Crónica de la exhibición de Roger Federer en Melbourne Park frente a Casper Ruud, con un repaso a su carrera, sus comentarios sobre Messi y su mirada a la nueva generación del tenis.
Más de una década y media después del anuncio de su retirada, Roger Federer volvió a saltar a una pista, aunque fuera en una exhibición, para dejar constancia de que su talento no se ha desvanecido.
A los 44 años, el suizo demostró que conservó la muñeca, la precisión y la elegancia que le valieron un lugar entre los grandes de todos los tiempos.
La cita tuvo lugar en Melbourne Park, escenario del Abierto de Australia, y enfrentó a Federer con Casper Ruud, quien en ese momento ocupaba el puesto 13 del ranking mundial.
Fue un duelo breve, pero significativo: un tie-break que Federer ganó por 7-2 tras algo menos de quince minutos de acción, suficiente para encender de nuevo la admiración de la afición y para dejar claro que no ha perdido su visión de la pelota ni su juego de mano suave y precisa.
El encuentro fue apenas un aperitivo de la historia que rodea a este regreso. Federer ha acumulado 103 títulos en el circuito ATP y conquistó 20 torneos de Grand Slam, un palmarés que lo sitúa entre los atletas más influyentes del siglo XXI.

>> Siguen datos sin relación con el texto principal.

(* ===== verification/DfuHost.v ===== *)
(** * DfuHost: downloads and uploads between the bootloader and its host

    Whole requests of the DFU bootloader against a host that has the packets of the data stage
    ready and takes every answer at once ([ControlHost]: the flags, byte counter and FIFO of the
    control endpoint as the data sheet describes them, with a queue of OUT packets behind
    them).  The theorems are total: the handler returns, and then the memories or the bytes sent
    are as stated. *)
From S2P Require Import Prelude Machine Logic Endpoint EndpointStream UsbController DeviceRequests.
From S2P Require Import Cdc Locc Interrupts Descriptors Firmware Selection.
From S2P Require Import Nvm Dfu DfuSecure DfuProgram.
Import Endpoint Dfu.

(** [packets]: the OUT packets the device has not released, first the one in the bank, less the
    bytes already read from it; [filled]: the bytes of an IN packet in the making. *)
Class ControlHost `{HW : Hardware} := {
  packets : hw_state -> list (list Z);
  filled : hw_state -> nat;
  read_count h : (length (hd [] (packets h)) + filled h < 256)%nat ->
    u8 (hw_read UEBCLX 0 h).1 = Z.of_nat (length (hd [] (packets h)) + filled h)
    /\ packets (hw_read UEBCLX 0 h).2 = packets h /\ filled (hw_read UEBCLX 0 h).2 = filled h;
  read_flags h :
    Z.testbit (hw_read UEINTX 0 h).1 RXOUTI = bool_decide (packets h <> [])
    /\ Z.testbit (hw_read UEINTX 0 h).1 TXINI = true
    /\ packets (hw_read UEINTX 0 h).2 = packets h /\ filled (hw_read UEINTX 0 h).2 = filled h;
  read_fifo h b p ps : packets h = (b :: p) :: ps ->
    u8 (hw_read UEDATX 0 h).1 = u8 b
    /\ packets (hw_read UEDATX 0 h).2 = p :: ps /\ filled (hw_read UEDATX 0 h).2 = filled h;
  write_flags h v :
    packets (hw_write UEINTX 0 v h) = (if Z.testbit v RXOUTI then packets h else tail (packets h))
    /\ filled (hw_write UEINTX 0 v h) = (if Z.testbit v TXINI then filled h else 0%nat);
  write_fifo h v : packets (hw_write UEDATX 0 v h) = packets h /\ filled (hw_write UEDATX 0 v h) = S (filled h);
  write_port h v : packets (hw_write PIND 0 v h) = packets h /\ filled (hw_write PIND 0 v h) = filled h }.

Section Host.
Context {HW : Hardware} {CH : ControlHost} {FU : Fuel} (fuel_pos : (0 < fuel)%nat).
#[local] Instance quiet_context : Preempt := no_preempt.

(** ** Accesses to the control endpoint *)

(** The OUT packets, the bytes of the IN packet in the making, the bytes sent so far and the USB
    globals, with the control endpoint selected. *)
Definition sees (s : mcu) (ps : list (list Z)) (f : nat) (out : list Z) (u : usb_globals) : Prop :=
  uenum s = 0 /\ packets (hw s) = ps /\ filled (hw s) = f /\ sent 0 (trace s) = out /\ usb s = u.

(** [m] returns, and [Q] holds then. *)
Definition ends {A} (m : M A) (s : mcu) (Q : A -> mcu -> Prop) : Prop :=
  exists a s', m s = Some (a, s') /\ Q a s'.

Lemma ends_bind {A C} (m : M A) (k : A -> M C) s Q :
  ends m s (fun a s' => ends (k a) s' Q) -> ends (bind m k) s Q.
Proof. intros (a & s1 & E & c & s2 & E2 & H). exists c, s2. unfold bind. by rewrite E. Qed.

Lemma ends_weaken {A} (m : M A) s (P Q : A -> mcu -> Prop) :
  ends m s P -> (forall a s', P a s' -> Q a s') -> ends m s Q.
Proof. intros (a & s' & E & H) HQ. exists a, s'. auto. Qed.

Lemma ends_ret {A} (a : A) s (Q : A -> mcu -> Prop) : Q a s -> ends (ret a) s Q.
Proof. intros H. by exists a, s. Qed.

Lemma ends_rd r s (Q : Z -> mcu -> Prop) : plain r = false -> uenum s = 0 ->
  Q (wrap (reg_width r) (hw_read r 0 (hw s)).1)
    (log (Rd r 0 (wrap (reg_width r) (hw_read r 0 (hw s)).1)) (set_hw (hw_read r 0 (hw s)).2 s)) ->
  ends (rd r) s Q.
Proof.
  intros Hr Hu H. unfold ends, rd, bind, preempt, quiet_context, no_preempt, ret, raw_read. rewrite Hr, Hu.
  destruct (hw_read r 0 (hw s)) as [v h]. eauto.
Qed.

Lemma ends_wr r v s (Q : unit -> mcu -> Prop) : plain r = false -> uenum s = 0 ->
  Q tt (log (Wr r 0 (wrap (reg_width r) v)) (set_hw (hw_write r 0 (wrap (reg_width r) v) (hw s)) s)) ->
  ends (wr r v) s Q.
Proof.
  intros Hr Hu H. unfold ends, wr, bind, preempt, quiet_context, no_preempt, ret, raw_write. rewrite Hr, Hu. eauto.
Qed.

(** An access that puts nothing into the FIFO. *)
Lemma sees_log s ps f out u h e ps' f' : sees s ps f out u -> sent_byte 0 e = None ->
  packets h = ps' -> filled h = f' -> sees (log e (set_hw h s)) ps' f' out u.
Proof.
  intros (Hu & _ & _ & Ho & Hg) He Hp Hf. split_and!; try done. cbn. unfold sent in *. rewrite omap_app, Ho. cbn.
  by rewrite He, app_nil_r.
Qed.

Lemma ends_count s ps f out u : sees s ps f out u -> (length (hd [] ps) + f < 256)%nat ->
  ends Endpoint_BytesInEndpoint s (fun n s' => n = Z.of_nat (length (hd [] ps) + f) /\ sees s' ps f out u).
Proof.
  intros H Hl. pose proof H as (Hu & Hp & Hf & _). apply ends_rd; [done|done|].
  destruct (read_count (hw s)) as (E1 & E2 & E3); [by rewrite Hp, Hf|]. rewrite Hp, Hf in *.
  split; [exact E1|]. by eapply sees_log.
Qed.

Lemma ends_read s b p ps f out u : sees s ((b :: p) :: ps) f out u ->
  ends Endpoint_Read_8 s (fun v s' => v = u8 b /\ sees s' (p :: ps) f out u).
Proof.
  intros H. pose proof H as (Hu & Hp & Hf & _). apply ends_rd; [done|done|].
  destruct (read_fifo _ _ _ _ Hp) as (E1 & E2 & E3). split; [exact E1|]. eapply sees_log; [done|done|done|congruence].
Qed.

Lemma ends_write s v ps f out u : sees s ps f out u ->
  ends (Endpoint_Write_8 v) s (fun _ s' => sees s' ps (S f) (out ++ [u8 v]) u).
Proof.
  intros (Hu & Hp & Hf & Ho & Hg). apply ends_wr; [done|done|].
  destruct (write_fifo (hw s) (u8 v)) as [E1 E2]. split_and!; cbn; try done; [congruence|congruence|].
  unfold sent in *. by rewrite omap_app, Ho.
Qed.

Lemma ends_port s v ps f out u : sees s ps f out u -> ends (wr PIND v) s (fun _ s' => sees s' ps f out u).
Proof.
  intros H. pose proof H as (Hu & Hp & Hf & _). apply ends_wr; [done|done|].
  destruct (write_port (hw s) (u8 v)) as [E1 E2]. eapply sees_log; [done|done|cbn; congruence|cbn; congruence].
Qed.

(** Clearing flags: [RXOUTI] releases the OUT packet and [TXINI] the IN packet. *)
Lemma ends_clear s m ps f out u : sees s ps f out u ->
  ends (clear_bits UEINTX m) s (fun _ s' =>
    sees s' (if Z.testbit m RXOUTI then tail ps else ps) (if Z.testbit m TXINI then 0%nat else f) out u).
Proof.
  intros H. pose proof H as (Hu & Hp & Hf & _). destruct (read_flags (hw s)) as (E1 & E2 & E3 & E4).
  apply ends_bind, ends_rd; [done|done|]. apply ends_wr; [done|done|].
  destruct (write_flags (hw_read UEINTX 0 (hw s)).2 (u8 (u8 (hw_read UEINTX 0 (hw s)).1 .&~ m))) as [W1 W2].
  rewrite E3, Hp in W1. rewrite E4, Hf in W2.
  rewrite testbit_u8, Z.ldiff_spec, testbit_u8 in W1, W2 by done. rewrite E1, Hp in W1. rewrite E2 in W2.
  eapply sees_log; [eapply sees_log; [exact H|done|reflexivity|reflexivity]|done| |]; cbn [hw log set_hw reg_width].
  - rewrite W1. destruct ps; [by destruct (Z.testbit m RXOUTI)|]. rewrite bool_decide_true by done.
    by destruct (Z.testbit m RXOUTI).
  - rewrite W2. by destruct (Z.testbit m TXINI).
Qed.

Lemma ends_clear_out s ps f out u : sees s ps f out u ->
  ends Endpoint_ClearOUT s (fun _ s' => sees s' (tail ps) f out u).
Proof. apply (ends_clear s (bit RXOUTI .| bit FIFOCON)). Qed.
Lemma ends_clear_in s ps f out u : sees s ps f out u -> ends Endpoint_ClearIN s (fun _ s' => sees s' ps 0 out u).
Proof. apply (ends_clear s (bit TXINI .| bit FIFOCON)). Qed.
Lemma ends_clear_setup s ps f out u : sees s ps f out u -> ends Endpoint_ClearSETUP s (fun _ s' => sees s' ps f out u).
Proof. apply (ends_clear s (bit RXSTPI)). Qed.

(** A condition that holds at once ends a wait. *)
Lemma ends_wait (ready : M bool) s Q : ends ready s (fun b s' => b = true /\ Q s') ->
  ends (wait_attached ready) s (fun b s' => b = true /\ Q s').
Proof.
  intros (b & s' & E & -> & H). exists true, s'. split; [|done]. unfold wait_attached.
  destruct fuel as [|n]; [lia|]. cbn [iter]. unfold bind. by rewrite E.
Qed.

Lemma ends_flag n s ps f out u : 0 <= n < 8 -> sees s ps f out u ->
  Z.testbit (hw_read UEINTX 0 (hw s)).1 n = true ->
  ends (bind (rd UEINTX) (fun v => ret (truth (v .& bit n)))) s (fun b s' => b = true /\ sees s' ps f out u).
Proof.
  intros Hn H Hb. pose proof H as (Hu & Hp & Hf & _). destruct (read_flags (hw s)) as (_ & _ & E3 & E4).
  apply ends_bind, ends_rd; [done|done|]. apply ends_ret. split.
  - rewrite truth_land_bit by lia. by rewrite testbit_u8.
  - eapply sees_log; [done|done|congruence|congruence].
Qed.

Lemma ends_wait_out s ps f out u : sees s ps f out u -> ps <> [] ->
  ends (wait_attached Endpoint_IsOUTReceived) s (fun b s' => b = true /\ sees s' ps f out u).
Proof.
  intros H Hne. apply ends_wait, ends_flag; [done|done|].
  destruct (read_flags (hw s)) as (-> & _). destruct H as (_ & -> & _). by apply bool_decide_true.
Qed.

Lemma ends_wait_in s ps f out u : sees s ps f out u ->
  ends (wait_attached Endpoint_IsINReady) s (fun b s' => b = true /\ sees s' ps f out u).
Proof. intros H. apply ends_wait, ends_flag; [done|done|]. by destruct (read_flags (hw s)) as (_ & -> & _). Qed.

Lemma ends_status_in s ps f out u : sees s ps f out u ->
  truth (bmRequestType (USB_ControlRequest u) .& REQDIR_DEVICETOHOST) = false ->
  ends Endpoint_ClearStatusStage s (fun _ s' => sees s' ps 0 out u).
Proof.
  intros H Hd. apply ends_bind. exists (USB_ControlRequest (usb s)), s. split; [done|].
  replace (usb s) with u by (symmetry; apply H). rewrite Hd. apply ends_bind.
  eapply ends_weaken; [by apply ends_wait_in|]. cbn beta. intros b s' [-> H']. by apply (ends_clear_in _ _ f).
Qed.

Lemma ends_status_out s ps f out u : sees s ps f out u -> ps <> [] ->
  truth (bmRequestType (USB_ControlRequest u) .& REQDIR_DEVICETOHOST) = true ->
  ends Endpoint_ClearStatusStage s (fun _ s' => sees s' (tail ps) f out u).
Proof.
  intros H Hne Hd. apply ends_bind. exists (USB_ControlRequest (usb s)), s. split; [done|].
  replace (usb s) with u by (symmetry; apply H). rewrite Hd. apply ends_bind.
  eapply ends_weaken; [by apply ends_wait_out|]. cbn beta. intros b s' [-> H']. by apply ends_clear_out.
Qed.
End Host.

Su presencia en Rod Laver Arena fue, para muchos, una señal de que la pasión por el tenis puede coexistir con un retiro ya definido, y que la clase se mantiene en la cancha, incluso cuando la competencia oficial no está en marcha.
Durante la jornada, el suizo se mostró receptivo a las preguntas de los medios y dejó entrever que, más allá de su vínculo con el deporte, su curiosidad por las historias y las personas sigue intacta.
En lo que respecta a Messi, Federer confesó ser un gran admirador del astro argentino. Recordó que lo conoció en un viaje relacionado con Del Potro y, si bien señaló que no lo conoce como persona íntimamente, destacó la magnitud de su figura y lo que representa para el fútbol.
“Me inspira lo que ha aportado al juego y la forma en la que ha llevado su carrera”, afirmó, dejando en claro que Messi no es solo un compañero de deporte, sino un referente global.
También dejó entreverse su interés por el Mundial: coincidió en afirmar que Suiza clasifica para la competencia y que seguirá con atención el devenir del torneo; por supuesto, deseó lo mejor para Messi mientras celebraba su propio modo de entender la competición.
En un marco más amplio, Federer no esquivó preguntas sobre la nueva élite del tenis, compuesta por Carlos Alcaraz y Jannik Sinner. El suizo elogió a ambos, aunque admitió sentirse más identificado con el estilo ofensivo de Alcaraz, con esa capacidad para crear ángulos y acciones que desequilibran a los rivales.
Sobre Sinner, reconoció que su juego ofrece matices distintos y que, si bien hay un interés natural en comparar generaciones, cada uno ha de escribir su propia historia.
En otro tramo de sus reflexiones, el suizo comentó que, a su juicio, los organizadores a veces priorizan la “final” entre estos jóvenes para el negocio del tenis, pero él quisiera ver pruebas en superficies extremadamente rápidas y extremadamente lentas para evaluar verdaderamente la adaptabilidad de cada jugador.
Con la experiencia de una carrera que dejó huella, Federer señaló que aquello que parecía escrito desde el inicio de su era deportiva podría no repetirse tan pronto, y que lo emocionante del tenis actual reside en ver a Alcaraz y Sinner disputando finales de los grandes torneos.
A modo de cierre, dejó una pregunta para el futuro: ¿quién será el siguiente capaz de desafiar el orden establecido y de convertir cada encuentro en una exhibición de talento? La respuesta, como todo en el tenis, llegará con el tiempo, pero lo que está claro es que la figura de Federer sigue generando inspiración y dejando huellas incluso fuera de la competencia profesional.